Verlustvorträge der Firmen doppelt so hoch wie bekannt: sie betragen nach der amtlichen Statistik mehr als 1,1 Billionen Euro. Damit drohen der öffentlichen Hand im Zuge der anstehenden Neuregelung der Verlustverrechnung Einnahmeausfälle in Milliardenhöhe.
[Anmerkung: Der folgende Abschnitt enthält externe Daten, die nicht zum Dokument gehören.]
Lemma readoutCheck_frame (cfg : Config) (h : Handle) (s s' : Run) :
  readoutCheck cfg h s = inr s' ->
  queue s' = queue s /\ pushCounter s' = pushCounter s /\ readoutCounter s' = readoutCounter s
  /\ descriptorCounter s' = descriptorCounter s /\ status s' = status s /\ memory s' = memory s
  /\ pushEnabled s' = pushEnabled s /\ dmaLoopBreak s' = dmaLoopBreak s
  /\ handlingSigint s' = handlingSigint s /\ lowPriorityCounter s' = lowPriorityCounter s
  /\ log s' = log s ++ (if checkError cfg then [EvCheckErrors h] else []).
Proof.
  unfold readoutCheck; destruct (checkError cfg).
  - destruct (checkErrors _ _ _ _ _ _ _) as [e|[hasError vs]]; intros H; [discriminate|].
    injection H as <-; simpl; repeat split; reflexivity.
  - intros H; injection H as <-; rewrite app_nil_r; repeat split; reflexivity.
Qed.

Lemma readoutCheck_ok (cfg : Config) (h : Handle) (s : Run) :
  validator_ok cfg -> exists s', readoutCheck cfg h s = inr s'.
Proof.
  intros [H|H]; unfold readoutCheck; rewrite ?H; [eauto|].
  destruct (checkError cfg); [|eauto].
  destruct (generatorPattern cfg); try discriminate; simpl;
    match goal with |- context [check ?a ?b ?c ?d ?e ?f] => destruct (check a b c d e f) end; eauto.
Qed.
(** C2. [validatePath] succeeds, with the canonical form of the path,
    exactly when that canonical form is the canonical form of one of the
    allowed roots or lies below it; in every other case it fails with
    [AccessDenied] naming the path.  The canonical form has no [..]
    left in it and passes through no symbolic link, so neither can make
    a path outside every root succeed.  The state is not touched. *)
Theorem validatePath_contract (p : string) (allowedRoots : list string)
        (st : State) :
  (forall out st',
     validatePath env p allowedRoots st = (inr out, st')
     <-> st' = st
         /\ exists c, canonicalize env p = Some c /\ out = render c
                      /\ within_some_root env allowedRoots c)
  /\ (forall e st',
        validatePath env p allowedRoots st = (inl e, st')
        <-> st' = st /\ e = AccessDenied p
            /\ forall c, canonicalize env p = Some c ->
                         ~ within_some_root env allowedRoots c)
  /\ (forall c, canonicalize env p = Some c ->
                traversal_free c /\ link_free env c).
Proof.
  split; [|split]; [| |apply canonicalize_canonical].
  - intros out st'. unfold validatePath.
    destruct (canonicalize env p) as [c|] eqn:Ec.
    + destruct (existsb _ allowedRoots) eqn:Ex.
      * apply existsb_within in Ex. unfold ret. split.
        -- intros [= <- <-]. split; [reflexivity|]. now exists c.
        -- intros [-> (c' & [= <-] & -> & _)]. reflexivity.
      * unfold throw. split; [discriminate|].
        intros [_ (c' & [= <-] & _ & Hw)]. apply existsb_within in Hw. congruence.
    + unfold throw. split; [discriminate | intros [_ (c' & Hc & _)]; discriminate].
  - intros e st'. unfold validatePath.
    destruct (canonicalize env p) as [c|] eqn:Ec.
    + destruct (existsb _ allowedRoots) eqn:Ex.
      * unfold ret. split; [discriminate|].
        intros [_ [_ Hno]]. exfalso. apply (Hno c eq_refl).
        now apply existsb_within.
      * unfold throw. split.
        -- intros [= <- <-]. split; [reflexivity|]. split; [reflexivity|].
           intros c' [= <-] Hw. apply existsb_within in Hw. congruence.
        -- intros [-> [-> _]]. reflexivity.
    + unfold throw. split.
      * intros [= <- <-]. split; [reflexivity|]. split; [reflexivity|]. discriminate.
      * intros [-> [-> _]]. reflexivity.
Qed.

End Canonical.

(** The three cases of the unit test, with [/home/u] as the root, and
    two symbolic links: one that stays below the root, one that leaves
    it. *)
Lemma validatePath_contract_witness :
  validatePath linked_env "/home/u/src" ["/home/u"] initial_state
  = (inr "/home/u/src", initial_state)
  /\ validatePath linked_env "/etc/passwd" ["/home/u"] initial_state
     = (inl (AccessDenied "/etc/passwd"), initial_state)
  /\ validatePath linked_env "/home/u/../outside" ["/home/u"] initial_state
     = (inl (AccessDenied "/home/u/../outside"), initial_state)
  /\ validatePath linked_env "/home/u/cur/bin/../lib" ["/home/u"] initial_state
     = (inr "/home/u/releases/v2/lib", initial_state)
  /\ validatePath linked_env "/home/u/etc/passwd" ["/home/u"] initial_state
     = (inl (AccessDenied "/home/u/etc/passwd"), initial_state).
Proof.
  assert (Hin : forall (p : string) (c : list string),
            canonicalize linked_env p = Some c ->
            equal_or_descendant ["home"; "u"] c ->
            validatePath linked_env p ["/home/u"] initial_state
            = (inr (render c), initial_state)).
  { intros p c Hc Hd.
    apply (proj1 (validatePath_contract linked_env p ["/home/u"] initial_state)).
    split; [reflexivity|]. exists c. split; [exact Hc|]. split; [reflexivity|].
    exists "/home/u", ["home"; "u"]. split; [now left|]. split; [reflexivity|].
    exact Hd. }
  assert (Hout : forall (p : string) (c : list string),
            canonicalize linked_env p = Some c ->
            is_within ["home"; "u"] c = false ->
            validatePath linked_env p ["/home/u"] initial_state
            = (inl (AccessDenied p), initial_state)).
  { intros p c Hc Hd.
    apply (proj1 (proj2 (validatePath_contract linked_env p ["/home/u"]
                           initial_state))).
    split; [reflexivity|]. split; [reflexivity|].
    intros c' Hc' (root & r & [<- | []] & Hr & Hw).
    rewrite Hc in Hc'. injection Hc' as <-.
    vm_compute in Hr. injection Hr as <-.
    apply is_within_spec in Hw. congruence. }
  split; [|split; [|split; [|split]]].
  - apply (Hin "/home/u/src" ["home"; "u"; "src"] eq_refl). now exists ["src"].
  - now apply (Hout "/etc/passwd" ["etc"; "passwd"]).
  - now apply (Hout "/home/u/../outside" ["home"; "outside"]).
  - apply (Hin "/home/u/cur/bin/../lib" ["home"; "u"; "releases"; "v2"; "lib"]
               eq_refl).
    now exists ["releases"; "v2"; "lib"].
  - now apply (Hout "/home/u/etc/passwd" ["etc"; "passwd"]).
Defined.

(** ** The scan *)


Section Helpers.

Context (env : Env).

Lemma getProjectDescription_stateless (dirPath : string) :
  exists d, forall st, getProjectDescription env dirPath st = (inr d, st).
Proof.
  unfold getProjectDescription, try_catch, bind, lift.
  destruct (access env (path_join env dirPath "README.md")); simpl.
  - destruct (readFile env (path_join env dirPath "README.md")) as [e | content].
    + exists None. reflexivity.
    + eexists. reflexivity.
  - exists None. reflexivity.
Qed.

Lemma getProjectDescription_value (dirPath : string) (st : State) :
  getProjectDescription env dirPath st = (inr (description_of env dirPath), st).
Proof.
  destruct (getProjectDescription_stateless dirPath) as [d H].
  unfold description_of. now rewrite (H initial_state), (H st).
Qed.

Lemma getGitInfo_stateless (dirPath : string) :
  exists g lines, forall st,
    getGitInfo env dirPath st
    = (inr g, {| db := db st; log := log st ++ lines; ticks := ticks st |}).
Proof.
  assert (Hnil : forall st : State,
            st = {| db := db st; log := log st ++ []; ticks := ticks st |}).
  { intros [d l t]. simpl. now rewrite app_nil_r. }
  unfold getGitInfo, try_catch, bind, execAsync, ret, throw, console_error.
  destruct (exec env dirPath "git rev-parse --abbrev-ref HEAD") as [b|];
    [|eexists _, []; intros st; rewrite <- Hnil; reflexivity].
  destruct (exec env dirPath "git remote get-url origin") as [u|];
    [|eexists _, []; intros st; rewrite <- Hnil; reflexivity].
  destruct (exec env dirPath ("git fetch origin " ++ trim b)) as [f|];
    [|eexists _, [_]; intros st; reflexivity].
  destruct (exec env dirPath "git rev-parse HEAD") as [l|];
    [|eexists _, [_]; intros st; reflexivity].
  destruct (exec env dirPath ("git rev-parse origin/" ++ trim b)) as [r|];
    [|eexists _, [_]; intros st; reflexivity].
  destruct (exec env dirPath ("git merge-base HEAD origin/" ++ trim b)) as [m|];
    [|eexists _, [_]; intros st; reflexivity].
  eexists _, []; intros st; rewrite <- Hnil; reflexivity.
Qed.

Lemma getGitInfo_value (dirPath : string) (st : State) :
  exists st',
    getGitInfo env dirPath st = (inr (gitInfo_of env dirPath), st')
    /\ db st' = db st /\ ticks st' = ticks st.
Proof.
  destruct (getGitInfo_stateless dirPath) as (g & lines & H).
  unfold gitInfo_of. rewrite (H initial_state), (H st). simpl.
  eexists. split; [reflexivity|]. now split.
Qed.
Die Unternehmen in Deutschland haben noch deutlich höhere steuerliche Verluste aus der Vergangenheit als bislang bekannt. Die sogenannten Verlustvorträge belaufen sich nach der amtlichen Statistik auf mehr als 1100 Mrd. Euro. Das ergibt sich aus der Antwort des Bundesfinanzministeriums auf eine parlamentarische Anfrage der Bundestagsabgeordneten Barbara Höll (Linke). Das Schreiben liegt der Financial Times Deutschland (Mittwochsausgabe) vor.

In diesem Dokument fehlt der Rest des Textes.